Regarding dCA for induced oscillations through postural changes, transfer function analyses revealed decreases in gain and increases in phase. This combination of transfer function parameters suggests enhancement of dCA, wherein autoregulation has become more efficient across time in damping effects of blood pressure on CBF (gain) and is efficiently counteracting changes in blood pressure, increasing the phase shift between oscillations in blood pressure and CBF (phase). This finding at least debunks the suggestion that dCA declines with aging and would support findings from most recent cross-sectional studies that indicate preserved dCA with older age. Our findings are also in line with those of a recent trial with tadalafil, a drug aimed to increase CBF in older adults with vascular cognitive impairment. While this drug lowered both systolic and diastolic blood pressure, CBF showed small increases in grey and white matter, including in brain areas most affected by small vessel disease, suggesting preserved autoregulation. 29 This highlights the robustness of the autoregulatory mechanism. Importantly, dCA is dependent of smooth muscle cell responses to changes in intravascular pressure. 9 Therefore, our findings suggest that this smooth muscle response to arterial pressure is not affected by aging. They also indicate that dCA is well maintained regardless of the cerebrovascular changes in those with subjective memory complaints, who showed reductions in CBF and reductions in CO2 reactivity. Our observations raise the question how to interpret enhanced dCA with aging, specifically: does enhanced dCA represent a true improvement, or should it be considered a compensatory mechanism that aims to maintain sufficient CBF in aging, possibly with underlying neurological disease? Therefore, we have compared groups based on the presence of subjective memory complaints at follow-up, a possible early marker for neurodegenerative disease.6,7
Relation with subjective memory complaints
Examining participants who developed subjective memory complaints, we found a lower cerebrovascular CO2 reactivity index for CVCi, regardless of time, and larger reductions in cerebrovascular CO2 reactivity index for MCAv across follow-up, compared to peers who remained free from subjective memory complaints. Moreover, enhanced dCA was more pronouncedly found in those who developed subjective memory complaints, as expressed by larger decreases in transfer function gain.
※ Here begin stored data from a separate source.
(** The position of the target, and the chain; [offp] says whether the caller
    takes an offset. *)
Definition m_pulldown (c : list mbuf) (off len : Z) (offp : bool) : M (option (nat * Z) * list mbuf) :=
  let fail := m_freem c ;;; ret (None, []) in
  match c with
  | [] => panic
  | m :: _ =>
    p <- m_getptr c off ;;
    match p with
    | None => fail
    | Some (i, off) =>
      match drop i c with
      | [] => overrun
      | n :: r =>
        let pre := take i c in
        s <- get_st ;;
        let sharedcluster := M_READONLY s n in
        let okoff := (off =? 0) || offp in
        if okoff && (len <=? m_len n - off) && negb sharedcluster then ret (Some (i, off), c)
        else if len <=? m_len n - off then
          q <- m_dup1 (n :: r) off (m_len n - off) M_DONTWAIT ;;
          match q with
          | None => fail
          | Some o => ret (Some (S i, 0), pre ++ set_len n off :: o :: r)
          end
        else
          let hlen := m_len n - off in
          let tlen := len - hlen in
          let olen := chain_len r in
          if hlen + olen <? len then fail
          else if okoff && (tlen <=? m_trailingspace s n) && negb sharedcluster then
            bs <- m_copydata r 0 tlen ;;
            n <- mwrite n (m_len n) bs ;;
            let n := set_len n (m_len n + tlen) in
            ret (Some (i, off), pre ++ n :: m_adj r tlen)
          else
            match r with
            | [] => overrun
            | n1 :: r' =>
              if okoff && (hlen <=? m_leadingspace s n1) && negb sharedcluster
                 && (tlen <=? m_len n1) then
                let n1 := set_len (set_data n1 (m_data n1 - hlen)) (m_len n1 + hlen) in
                bs <- mread n off hlen ;;
                n1 <- mwrite n1 0 bs ;;
                ret (Some (S i, 0), pre ++ set_len n (m_len n - hlen) :: n1 :: r')
              else if MAXMCLBYTES <? len then fail
              else
                q <- copyback_get (m_type m) len M_DONTWAIT ;;
                match q with
                | None => fail
                | Some o =>
                    let o := set_len o hlen in
                    bs <- mread n off hlen ;;
                    o <- mwrite o 0 bs ;;
                    let n := set_len n (m_len n - hlen) in
                    bs <- m_copydata r 0 tlen ;;
                    o <- mwrite o (m_len o) bs ;;
                    let o := set_len o (m_len o + tlen) in
                    ret (Some (S i, 0), pre ++ n :: o :: m_adj r tlen)
                end
            end
      end
    end
  end.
It is commonly known that patients with Alzheimer’s disease and other vascular or mixed-type dementias demonstrate altered cerebrovascular physiology compared to cognitively healthy peers.2,3 Such observations were also made in individuals with a clinical diagnosis of mild cognitive impairment,2 –4 which represents a transition-stage between healthy age-related cognitive decline and progressive cognitive decline or dementia. 30 Accordingly, cerebrovascular pathology has been recognized as an early marker and risk factor for future cognitive decline.5,31 Possibly, cerebrovascular observations in healthy individuals may be subject to bias due to subclinical neurodegenerative disease. Indeed, we found differences in cerebrovascular parameters between healthy participants with versus without development of subjective memory complaints. Specifically, those with subjective memory complaints showed (more progressive) deterioration in cerebrovascular health, as indicated by impairments in cerebrovascular CO2 reactivity.
Our finding of enhanced dCA in participants who developed subjective memory complaints across follow-up reinforce conclusions from a recent meta-analysis, stating that dCA is at least preserved, and possibly even better, in patients with mild cognitive impairment or Alzheimer’s disease compared to controls. 32 Nonetheless, enhancement of dCA in (preclinical) cognitive decline requires explanation, and we propose some possible explanations. First, higher cerebrovascular resistance can enhance dCA,33 –35 expressed by lower gain and higher phase. The cerebrovasculature in individuals with preclinical cognitive decline may be in a more vasoconstrictive state. In support of this, a previous study demonstrated reduced transfer function gain in hypertensive participants who had cerebral vasoconstriction (i.e. lower CBF, higher cerebrovascular resistance), which increased to normal levels after anti-hypertensive treatment. 36 Secondly, our findings may relate to ‘hysteresis’ or directional sensitivity of dCA. Recent work has suggested that dCA is less efficient for reductions in blood pressure than for increases in blood pressure. 37 This may be best explained at the level of the vascular smooth muscle, where vasoconstriction occurs more swiftly than vasodilation. 37 Possibly, enhanced dCA may reflect a chronic shift towards the more sensitive direction of dCA. Third, ‘improved’ dCA may be recognized as a compensatory effect for reductions in CBF and cerebrovascular CO2 reactivity. Once compensatory effects of dCA ultimately fail, neurodegeneration and cognitive decline may accelerate due to critical insufficient levels of CBF. Taken together, although mechanisms are largely unknown and future research is warranted, our data support the presence of enhanced dCA with older age, especially in those with subjective memory complaints.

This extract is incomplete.